(* ===== verification/Task.v ===== *)
(** * task.cpp and timerHandler.cpp: the scheduler

    The state [K] joins the process manager, the timer, the scheduling request
    flag, the queue of processes waiting for interrupts, and the machine state
    that a task switch changes: the stack and address-space registers, the
    [ss0]/[esp0] fields of the TSS, and the physical memory with the page-frame
    allocator.  Console output has no effect on this state and is left out. *)

From S2P Require Import Prelude Chain Memory KType PageFrames VarMem Timer Process.

Module Task.
Import Process.

(** ** State *)

(** [struct entry] of [task.cpp]: a process waiting for an interrupt; [==]
    compares the interrupt number. *)
Record irq_entry := mkIrq { irq : Z; irq_pid : Z }.
Definition irq_eqb (a b : irq_entry) : bool := irq a =? irq b.
Definition PID_INVALID : Z := -2.
Definition PID_KERNEL : Z := -1.
Definition PID_INIT : Z := 1.
Definition PID_SYSTASK : Z := 2.
Definition PID_PMAN : Z := 3.
Definition PID_IDLE : Z := 4.
Definition PID_ANY : Z := 5.
Definition invalid_entry : irq_entry := mkIrq (-1) PID_INVALID.
Definition nr_irq : nat := 64.

Record K := mkK {
  pm : PManager;
  timer : Timer.Timer;
  sched_req : bool;
  irqQue : Que irq_entry;
  tss_ss0 : Z;
  tss_esp0 : Z;
  cr3_reg : Z;
  esp : Z;
  ebp : Z;
  vm : VarMem.vm PFAllocator.state
}.

Definition with_pm (k : K) (p : PManager) : K :=
  mkK p (timer k) (sched_req k) (irqQue k) (tss_ss0 k) (tss_esp0 k) (cr3_reg k) (esp k) (ebp k)
    (vm k).
Definition with_timer (k : K) (t : Timer.Timer) : K :=
  mkK (pm k) t (sched_req k) (irqQue k) (tss_ss0 k) (tss_esp0 k) (cr3_reg k) (esp k) (ebp k)
    (vm k).
Definition with_req (k : K) (b : bool) : K :=
  mkK (pm k) (timer k) b (irqQue k) (tss_ss0 k) (tss_esp0 k) (cr3_reg k) (esp k) (ebp k)
    (vm k).
Definition with_irqQue (k : K) (q : Que irq_entry) : K :=
  mkK (pm k) (timer k) (sched_req k) q (tss_ss0 k) (tss_esp0 k) (cr3_reg k) (esp k) (ebp k)
    (vm k).
Definition with_cr3 (k : K) (v : Z) : K :=
  mkK (pm k) (timer k) (sched_req k) (irqQue k) (tss_ss0 k) (tss_esp0 k) v (esp k) (ebp k) (vm k).
Definition with_esp (k : K) (v : Z) : K :=
  mkK (pm k) (timer k) (sched_req k) (irqQue k) (tss_ss0 k) (tss_esp0 k) (cr3_reg k) v (ebp k) (vm k).
Definition with_vm (k : K) (v : VarMem.vm PFAllocator.state) : K :=
  mkK (pm k) (timer k) (sched_req k) (irqQue k) (tss_ss0 k) (tss_esp0 k) (cr3_reg k) (esp k)
    (ebp k) v.
Definition with_ebp (k : K) (v : Z) : K :=
  mkK (pm k) (timer k) (sched_req k) (irqQue k) (tss_ss0 k) (tss_esp0 k) (cr3_reg k) (esp k) v (vm k).

(** [void Tss::setFrame2TSS(const struct kernel_info_s &ki)]. *)
Definition setFrame2TSS (k : K) (ki : kernel_info_s) : K :=
  mkK (pm k) (timer k) (sched_req k) (irqQue k) (k_ss ki) (stack_top ki) (cr3_reg k) (esp k) (ebp k)
    (vm k).

Definition with_current (p : PManager) (prev cur : option nat) : PManager :=
  mkPM (Process.interval p) prev cur (pHead p) (pid_num p) (ProcL p).

Definition set_ret_from (cb : callback) (p : Proc) : Proc :=
  let ki := kernel_info p in
  mkProc (p_id p) (p_next p) (prior p) (status p) (mm p)
    (mkKInfo (stack_top ki) (k_ss ki) (k_sp ki) cb (k_cs ki)) (recvQ p) (sendQ p) (recv_anyQ p).
(** A frame for a page that was not mapped. *)
Lemma set_entry_own st pf' va p type : Own st → user va → isEntryExist (dir_entry (vm_mem st) pdir va) = true →
  isEntryExist (table_entry (vm_mem st) pdir va) = false →
  Z.odd type = true → p `mod` 4096 = 0 → 0 ≤ p → p + 4096 < 4294967296 →
  (∀ a, fa_used pf' a ↔ fa_used (vm_pf st) a ∨ p ≤ a < p + 4096) →
  (∀ a, p ≤ a < p + 4096 → ¬ fa_used (vm_pf st) a) →
  let st' := mkVM (editEntry (vm_mem st) (caddrEntry (dir_entry (vm_mem st) pdir va) +
                     4 * (va `mod` 4194304 / 4096)) p type) pf' in
  Own st' ∧ Kept st st' ∧ translate (vm_mem st') pdir va = Some (p + va `mod` 4096).
Proof.
  intros HO Hu Hex Hno Hty Hal H0 Hhi Hus Hfr st'. pose proof (ow_space _ HO) as HS. destruct Hu as [Hva HK].
  assert (Hp : is_u32 p) by (unfold is_u32; lia). pose proof (slot_range va Hva) as Hs. pose proof (idx_range va) as Hk.
  destruct (set_entry_ok st pf' pdir va p type HS Hva Hex Hp Hal Hty) as [HS' Htr]; [intros a Ha; apply Hus; by left|].
  fold st' in HS', Htr. destruct (sp_table _ _ HS _ Hs Hex) as [Htu Htp]. pose proof (table_aligned st pdir (va / 4194304) HS) as Hta.
  set (t := caddrEntry (dirE (vm_mem st) pdir (va / 4194304))) in *.
  assert (Hby : ∀ a, ¬ (t ≤ a < t + 4096) → load8 (vm_mem st') a = load8 (vm_mem st) a).
  { intros a Ha. apply editEntry_byte. fold (dirE (vm_mem st) pdir (va / 4194304)). unfold dir_entry. fold t. lia. }
  assert (Hdir : ∀ j, 0 ≤ j < 1024 → dirE (vm_mem st') pdir j = dirE (vm_mem st) pdir j).
  { intros j Hj. unfold dirE, load32. assert (t + 4096 ≤ pdir ∨ pdir + 4096 ≤ t) by (apply page_disjoint; [done|apply HS|done]).
    by rewrite !Hby by lia. }
  assert (Hnone : ∀ v, is_va v → v / 4096 = va / 4096 → translate (vm_mem st) pdir v = None).
  { intros v Hv E. eapply (translate_same_page _ _ va); try done. unfold translate. by rewrite Hex, Hno. }
  assert (Hold : ∀ v x, user v → translate (vm_mem st) pdir v = Some x → translate (vm_mem st') pdir v = Some x ∧ v / 4096 ≠ va / 4096).
  { intros v x [Hv _] Hx. assert (Hd : v / 4096 ≠ va / 4096) by (intros E; by rewrite (Hnone v Hv E) in Hx).
    rewrite Htr, decide_False by done. done. }
  assert (Hpd : ∀ v, (p + v `mod` 4096) / 4096 * 4096 = p ∧ (p + v `mod` 4096) / 4096 = p / 4096) by (intros v; Z.div_mod_to_equations; lia).
  assert (Hfresh : ∀ v x, user v → translate (vm_mem st) pdir v = Some x → x / 4096 ≠ p / 4096).
  { intros v x Hv Hx E. destruct (ow_frame _ HO v x Hv Hx) as (F1 & _). apply (Hfr (x / 4096 * 4096)); [|apply F1]; Z.div_mod_to_equations; lia. }
  assert (Hcase : ∀ v x, user v → translate (vm_mem st') pdir v = Some x →
    (v / 4096 = va / 4096 ∧ x = p + v `mod` 4096) ∨ (v / 4096 ≠ va / 4096 ∧ translate (vm_mem st) pdir v = Some x)).
  { intros v x [Hv _]. rewrite Htr by done. case_decide; [intros [= <-]; by left|by right]. }
  split_and!; [split|split|]; cbn [vm_pf].
  - exact HS'.
  - intros a Ha. apply Hus. left. by apply (ow_U _ HO).
  - exact (ow_dir _ HO).
  - intros j a Hj Hkj. rewrite Hdir by done. by apply (ow_table _ HO).
  - intros v x Hv [[_ ->]|[_ Hx]]%Hcase; [| |done].
    + destruct (Hpd v) as [-> ->]. split_and!.
      * intros a Ha. apply Hus. by right.
      * intros a Ha Hua. apply (Hfr a); [Z.div_mod_to_equations; lia|]. by apply (ow_U _ HO).
      * apply (fresh_ne st); [done|apply HS].
      * intros j Hj. rewrite Hdir by done. intros Hx E. symmetry in E. revert E. apply (fresh_ne st); [done|]. by apply (sp_table _ _ HS).
    + destruct (ow_frame _ HO v x Hv Hx) as (F1 & F2 & F3 & F4). split_and!; [intros a Ha; apply Hus; left; by apply F1|done|done|].
      intros j Hj. rewrite Hdir by done. by apply F4.
  - intros v1 v2 x1 x2 Hv1 Hv2 H1 H2 E. destruct (Hcase v1 x1 Hv1 H1) as [[E1 ->]|[_ H1']], (Hcase v2 x2 Hv2 H2) as [[E2 ->]|[_ H2']].
    + congruence.
    + rewrite (proj2 (Hpd v1)) in E. symmetry in E. by destruct (Hfresh v2 x2 Hv2 H2').
    + rewrite (proj2 (Hpd v2)) in E. by destruct (Hfresh v1 x1 Hv1 H1').
    + by apply (ow_inj _ HO v1 v2 x1 x2).
  - intros a Ha. apply Hus. by left.
  - intros a Ha. apply Hby. intros Hr. by apply (ow_table _ HO (va / 4194304) a Hs HK Hex Hr).
  - intros v x Hv Hx. split; [by apply Hold|]. apply Hby. intros Hr. destruct (ow_frame _ HO v x Hv Hx) as (_ & _ & _ & F4).
    apply (F4 (va / 4194304) Hs Hex). fold t. Z.div_mod_to_equations; lia.
  - by rewrite Htr, decide_True.
Qed.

================================

# Task to carry out:
Look through the material above and print exactly the lines from the one containing "tss_ss0 : Z;" to the one containing "Definition with_irqQue (k", both included, and nothing more.

# Answer to this problem:
  tss_ss0 : Z;
  tss_esp0 : Z;
  cr3_reg : Z;
  esp : Z;
  ebp : Z;
  vm : VarMem.vm PFAllocator.state
}.

Definition with_pm (k : K) (p : PManager) : K :=
  mkK p (timer k) (sched_req k) (irqQue k) (tss_ss0 k) (tss_esp0 k) (cr3_reg k) (esp k) (ebp k)
    (vm k).
Definition with_timer (k : K) (t : Timer.Timer) : K :=
  mkK (pm k) t (sched_req k) (irqQue k) (tss_ss0 k) (tss_esp0 k) (cr3_reg k) (esp k) (ebp k)
    (vm k).
Definition with_req (k : K) (b : bool) : K :=
  mkK (pm k) (timer k) b (irqQue k) (tss_ss0 k) (tss_esp0 k) (cr3_reg k) (esp k) (ebp k)
    (vm k).
Definition with_irqQue (k : K) (q : Que irq_entry) : K :=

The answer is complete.